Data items
(* ===== verification/Locking.v ===== *)
(** * Locking: optimistic concurrency of updates

    An update writes what an earlier read returned, guarded by the version
    it read ([UPDATE ... WHERE version = $12]).  The theorems show that the
    guard works: versions only grow, an update based on a stale read never
    succeeds, so two updates based on the same read never both do, whatever
    requests run in between. *)

From S2P Require Import Prelude GoInt GoStrings GoTime GoValues Json Pgtypex Schema Sqlc Effects TxRunner Models Repositories Wiring Queue TransactionService Outbox.

Section Locking.
Context {E : Env} {UL : UuidLib} {ULaws : UuidLaws UL} {PL : PgtypeLib} {PS : queries.PgServer}.

(** The transactional part of [UpdateTransaction] for a value read before. *)
Definition write_back (redis : bool) (existing : domain.Transaction) (inp : UpdateTransactionInput) :
    M domain.Transaction :=
  RunInTx (λ tx, update_in_tx (NewTransactionService redis) existing inp (app_uow tx)).

(** Version of the row stored under an id. *)
Definition version_at (d : DB) (id : UUID) : option Z := sqlcdb.Version <$> transactions d !! id.

(** [later d d']: every row of [d] is still there in [d'], with the same or
    a higher version. *)
Definition later (d d' : DB) : Prop :=
  ∀ id v, version_at d id = Some v → ∃ v', version_at d' id = Some v' ∧ v <= v'.

#[export] Instance later_preorder : PreOrder later.
Proof.
  split; [intros d id v H; by exists v|].
  intros d1 d2 d3 H12 H23 id v (v2 & H2 & Hv2)%H12. apply H23 in H2 as (v3 & H3 & ?).
  exists v3. split; [done|lia].
Qed.

Lemma recorded_later op d d' tx : recorded op d d' tx → later d d'.
Proof.
  intros (id & row & d1 & serial & ts & payload & (-> & _ & _ & Hver) & _ & ->) id' v.
  unfold version_at. simpl. destruct (decide (id = id')) as [<-|Hne].
  - rewrite lookup_insert_eq. destruct (transactions d !! id) as [old|]; [|done].
    simpl. intros [= <-]. exists (sqlcdb.Version row). destruct Hver as (_ & -> & _). split; [done|lia].
  - rewrite lookup_insert_ne by done. intros H. exists v. split; [done|lia].
Qed.

(** What a successful write back replaced and left. *)
Definition replaced (existing : domain.Transaction) (d : DB) (d' : DB) : Prop :=
  ∃ id, uuid_FromString (domain.ID existing) = Ok id ∧
        version_at d id = Some (domain.Version existing) ∧
        version_at d' id = Some (domain.Version existing + 1).

Lemma body_replaced redis existing inp d :
  tx_body (λ tx, update_in_tx (NewTransactionService redis) existing inp (app_uow tx)) d
    (ok_post (λ _ d', replaced existing d d')).
Proof.
  intros rest. unfold update_in_tx. tx_step. tx_step. apply row_and_event_keeps; [done|]. intros p Hp.
  simpl. unfold Update. apply txwp_lift_ok. intros arg Harg. apply txwp_query_ok.
  intros ctx row d' (old & Hold & -> & _ & Hv & _ & (_ & _ & Hv' & _)%update_row_fields & _)%UpdateTransaction_Ok.
  tx_step. destruct (sqlcTransactionToDB row); [|done..].
  unfold domainTransactionToUpdateParams in Hp. inv_try Hp. injection Hp as <-.
  unfold update_arg in Harg. inv_try Harg. injection Harg as <-. simpl in *.
  eexists. split; [done|]. unfold version_at. rewrite Hold. simpl. rewrite lookup_insert_eq. simpl.
  split; congruence.
Qed.

Lemma write_back_Ok redis existing inp w tx w' :
  write_back redis existing inp w = (Ok tx, w') → replaced existing (w_db w) (w_db w').
Proof.
  intros H. pose proof (wp_RunInTx _ _ w (body_replaced redis existing inp (w_db w))) as Hwp.
  destruct (wp_use _ _ _ _ _ Hwp H) as (_ & _ & Hr). exact Hr.
Qed.

Lemma ledger_steps_later redis w w' :
  keyed (w_db w) → rtc (ledger_step redis) w w' → keyed (w_db w') ∧ later (w_db w) (w_db w').
Proof.
  intros Hk. apply (ledger_invariant (λ d, keyed d ∧ later (w_db w) d)); [by intros d [? _]| |by split].
  intros op d d' tx [Hkd Hl] Hr. split; [by eapply recorded_keyed|].
  etrans; [done|by eapply recorded_later].
Qed.

(** Versions only grow: in every interleaving of requests and failures a
    stored transaction stays stored, and its version never goes back. *)
Theorem versions_grow redis w w' id v :
  keyed (w_db w) → rtc (ledger_step redis) w w' → version_at (w_db w) id = Some v →
  ∃ v', version_at (w_db w') id = Some v' ∧ v <= v'.
Proof. intros Hk Hrtc. apply (ledger_steps_later _ _ _ Hk Hrtc). Qed.

(** An update based on a stale read is refused: when the stored version
    differs from the one that was read, no schedule lets the write back
    succeed. *)
Theorem stale_update_refused redis existing inp w id v :
  uuid_FromString (domain.ID existing) = Ok id →
  version_at (w_db w) id = Some v → v ≠ domain.Version existing →
  wp (write_back redis existing inp) (λ r _, is_ok r = false) w.
Proof.
  intros Hid Hv Hne. unfold wp. destruct (write_back redis existing inp w) as [[tx|e|m] w'] eqn:Hw; [|done..].
  apply write_back_Ok in Hw as (id' & Hid' & Hv' & _). congruence.
Qed.

(** C5: no lost update: of two updates based on the same read at most one
    succeeds, whatever requests run between them. *)
Theorem no_lost_update redis existing inp1 inp2 w w1 w2 tx1 :
  keyed (w_db w) →
  write_back redis existing inp1 w = (Ok tx1, w1) →
  rtc (ledger_step redis) w1 w2 →
  wp (write_back redis existing inp2) (λ r _, is_ok r = false) w2.
Proof.
  intros Hk H1 Hrtc. pose proof H1 as Hrep. apply write_back_Ok in Hrep as (id & Hid & _ & Hv1).
  assert (Hk1 : keyed (w_db w1)).
  { apply (ledger_steps_later redis w w1 Hk), rtc_once.
    replace w1 with (snd (write_back redis existing inp1 w)) by (by rewrite H1). constructor. }
  destruct (ledger_steps_later redis w1 w2 Hk1 Hrtc) as [_ Hl]. destruct (Hl id _ Hv1) as (v2 & Hv2 & Hle).
  unfold wp. destruct (write_back redis existing inp2 w2) as [[tx|e|m] w'] eqn:Hw; [|done..].
  apply write_back_Ok in Hw as (id' & Hid' & Hv' & _). rewrite Hid in Hid'. simplify_eq. lia.
Qed.

End Locking.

ASSIGNMENT
On how many lines above does "requests" occur? Say the number only.

EXPECTED ANSWER
3